Dataset entries
☆ ☆ ☆
(* ===== verification/Frames.v ===== *)
(** * What each handler leaves alone

    The key generation rounds only move the rollover state; the signing and
    preprocessing handlers never move it. *)

From S2P Require Import Prelude.
From S2P Require Import Bytes.
From S2P Require Import Epoch.
From S2P Require Import Bindings.
From S2P Require Import Alloy.
From S2P Require Import Group.
From S2P Require Import FrostLib.
From S2P Require Import Frost.
From S2P Require Import FrostKeygen.
From S2P Require Import FrostSign.
From S2P Require Import Core.
From S2P Require Import State.
From S2P Require Import Preprocessing.
From S2P Require Import Signing.
From S2P Require Import KeyGen.
From S2P Require Import Complaints.
From S2P Require Import Machine.

Create HintDb frames.

Section frames.
Context {AL : Alloy} {FL : FrostLib}.

(** Only the rollover state differs. *)
Definition rollover_only (s s' : State) : Prop := s' = set_rollover (rollover s') s.

(** The rollover state and the active epoch are the same. *)
Definition rollover_fixed (s s' : State) : Prop :=
  rollover s' = rollover s ∧ active_epoch s' = active_epoch s.

(** The sessions and their index are the same. *)
Definition sessions_fixed (s s' : State) : Prop :=
  signing s' = signing s ∧ signature_id_to_message s' = signature_id_to_message s.

Lemma rollover_only_refl s : rollover_only s s.
Proof. by destruct s. Qed.
Lemma rollover_only_set s r : rollover_only s (set_rollover r s).
Proof. done. Qed.
Lemma rollover_only_sessions s s' : rollover_only s s' → sessions_fixed s s'.
Proof. intros ->. done. Qed.
Lemma rollover_only_epochs s s' : rollover_only s s' → epochs s' = epochs s.
Proof. by intros ->. Qed.
Lemma rollover_only_active s s' : rollover_only s s' → active_epoch s' = active_epoch s.
Proof. by intros ->. Qed.
Lemma rollover_only_under s r s' : rollover_only (set_rollover r s) s' → rollover_only s s'.
Proof. unfold rollover_only. intros ->. done. Qed.

#[local] Hint Resolve rollover_only_refl rollover_only_set rollover_only_under : frames.

(** ** Key generation *)

Lemma fail_rollover_only s e : rollover_only s (fail_rollover s e).1.
Proof. done. Qed.
#[local] Hint Resolve fail_rollover_only : frames.

Lemma start_key_gen_only T s e ps d : rollover_only s (start_key_gen T s e ps d).1.
Proof. unfold start_key_gen. by destruct (participate_as _ _) as [[? ?]|]. Qed.
#[local] Hint Resolve start_key_gen_only : frames.

Lemma restart_only T s e ex d : rollover_only s (restart_key_gen_excluding T s e ex d).1.
Proof.
  unfold restart_key_gen_excluding. destruct e; [done|].
  destruct (epoch_participants _ _ _); [|done]. auto with frames.
Qed.
#[local] Hint Resolve restart_only : frames.

Lemma genesis_key_gen_only T s ev : rollover_only s (handle_genesis_key_gen T s ev).1.
Proof.
  unfold handle_genesis_key_gen. destruct (rollover s); try (simpl; by auto with frames).
  case_decide; simpl; auto with frames.
Qed.

Lemma key_gen_setup_only T s gid secrets :
  rollover_only s (handle_key_gen_setup T s gid secrets).1.
Proof.
  unfold handle_key_gen_setup. repeat case_match; simpl; auto with frames.
Qed.

Lemma key_gen_committed_only T s block ev :
  rollover_only s (handle_key_gen_committed T s block ev).1.
Proof.
  unfold handle_key_gen_committed. cbv zeta. repeat case_match; simpl; auto with frames.
Qed.

Lemma key_gen_secret_shared_only T s block ev :
  rollover_only s (handle_key_gen_secret_shared T s block ev).1.
Proof.
  unfold handle_key_gen_secret_shared. cbv zeta.
  repeat case_match; simpl; auto with frames.
Qed.

Lemma key_gen_complained_only T s block ev :
  rollover_only s (handle_key_gen_complained T s block ev).1.
Proof.
  unfold handle_key_gen_complained. cbv zeta.
  repeat case_match; simpl; eauto with frames.
Qed.

Lemma finish_collecting_only T s e : rollover_only s (finish_collecting T s e).1.
Proof. unfold finish_collecting. repeat case_match; simpl; auto with frames. Qed.
#[local] Hint Resolve finish_collecting_only : frames.

Lemma key_gen_complaint_responded_only T s block ev :
  rollover_only s (handle_key_gen_complaint_responded T s block ev).1.
Proof.
  unfold handle_key_gen_complaint_responded. cbv zeta.
  repeat case_match; simpl; eauto with frames.
Qed.

Lemma key_gen_timeouts_only T s block :
  rollover_only s (handle_key_gen_timeouts T s block).1.
Proof.
  unfold handle_key_gen_timeouts. cbv zeta. repeat case_match; simpl; auto with frames.
Qed.

(** ** Signing and preprocessing *)

Lemma observe_sequence_fixed gid seq s :
  rollover_fixed s (observe_sequence gid seq s).2 ∧
  sessions_fixed s (observe_sequence gid seq s).2.
Proof.
  unfold observe_sequence. destruct (find_epoch _ _) as [[e ep]|]; [|done].
  by destruct (observe _ _).
Qed.

Lemma accept_request_fixed T block ev n k g p sg s :
  rollover_fixed s (accept_request T block ev n k g p sg s).1.
Proof. unfold accept_request. by destruct p. Qed.

Lemma handle_sign_fixed T s block ev : rollover_fixed s (handle_sign T s block ev).1.
Proof.
  unfold handle_sign.
  pose proof (observe_sequence_fixed (Coordinator.Sign.gid ev)
    (Coordinator.Sign.sequence ev) s) as [[Hr Ha] _].
  destruct (observe_sequence _ _ _) as [nonce s1]. simpl in Hr, Ha. cbv zeta.
  repeat case_match; simplify_eq/=; try (by split); unfold accept_request;
    case_match; by split.
Qed.

Ltac solve_fixed := cbv zeta; repeat case_match; simplify_eq/=; by split.

Lemma nonce_commitments_fixed T s sid m n p :
  (handle_nonce_commitments T s sid m n p).1 = s.
Proof. unfold handle_nonce_commitments. by repeat case_match. Qed.

Lemma oracle_result_fixed T s block o ev :
  rollover_fixed s (handle_oracle_result T s block o ev).1.
Proof. unfold handle_oracle_result. solve_fixed. Qed.

Lemma sign_revealed_fixed T s block ev :
  rollover_fixed s (handle_sign_revealed_nonces T s block ev).1.
Proof. unfold handle_sign_revealed_nonces. solve_fixed. Qed.

Lemma nonces_fixed T s m n : (handle_nonces T s m n).1 = s.
Proof. unfold handle_nonces. by repeat case_match. Qed.

Lemma sign_shared_fixed T s ev : rollover_fixed s (handle_sign_shared T s ev).1.
Proof. unfold handle_sign_shared. solve_fixed. Qed.

Lemma sign_completed_fixed T s block ev :
  rollover_fixed s (handle_sign_completed T s block ev).1.
Proof. unfold handle_sign_completed. solve_fixed. Qed.

Lemma sign_attested_fixed T s sid m : rollover_fixed s (handle_sign_attested T s sid m).1.
Proof. unfold handle_sign_attested. solve_fixed. Qed.

Lemma transaction_proposed_fixed T s block ev :
  rollover_fixed s (handle_transaction_proposed T s block ev).1.
Proof. unfold handle_transaction_proposed. solve_fixed. Qed.

Lemma transaction_attested_fixed T s ev :
  rollover_fixed s (handle_transaction_attested T s ev).1.
Proof. apply sign_attested_fixed. Qed.

Lemma preprocess_fixed T s ev :
  rollover_fixed s (handle_preprocess T s ev).1 ∧
  sessions_fixed s (handle_preprocess T s ev).1.
Proof. unfold handle_preprocess. repeat case_match; simpl; by repeat split. Qed.

Lemma nonce_tree_fixed T s gid c :
  rollover_fixed s (handle_nonce_tree T s gid c).1 ∧
  sessions_fixed s (handle_nonce_tree T s gid c).1.
Proof. unfold handle_nonce_tree. repeat case_match; simpl; by repeat split. Qed.

Lemma nonce_topup_fixed T s :
  rollover_fixed s (handle_nonce_topup T s).1 ∧ sessions_fixed s (handle_nonce_topup T s).1.
Proof. unfold handle_nonce_topup. repeat case_match; simpl; by repeat split. Qed.

Lemma reconciliation_fixed T s :
  rollover_fixed s (handle_group_reconciliation T s).1 ∧
  sessions_fixed s (handle_group_reconciliation T s).1.
Proof. by repeat split. Qed.

Lemma rollover_new_block_sessions T s block :
  sessions_fixed s (handle_rollover_new_block T s block).1 ∧
  epochs (handle_rollover_new_block T s block).1 = epochs s.
Proof.
  unfold handle_rollover_new_block, start_key_gen. cbv zeta.
  repeat case_match; simpl; by repeat split.
Qed.
End frames.

#[export] Hint Resolve rollover_only_refl rollover_only_set genesis_key_gen_only
  key_gen_setup_only key_gen_committed_only key_gen_secret_shared_only
  key_gen_complained_only key_gen_complaint_responded_only key_gen_timeouts_only
  : frames.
☆ ☆ ☆
* **Prompt**: Where a line above holds the string "Alloy", copy that line.

* **Written answer**:
From S2P Require Import Alloy.
Context {AL : Alloy} {FL : FrostLib}.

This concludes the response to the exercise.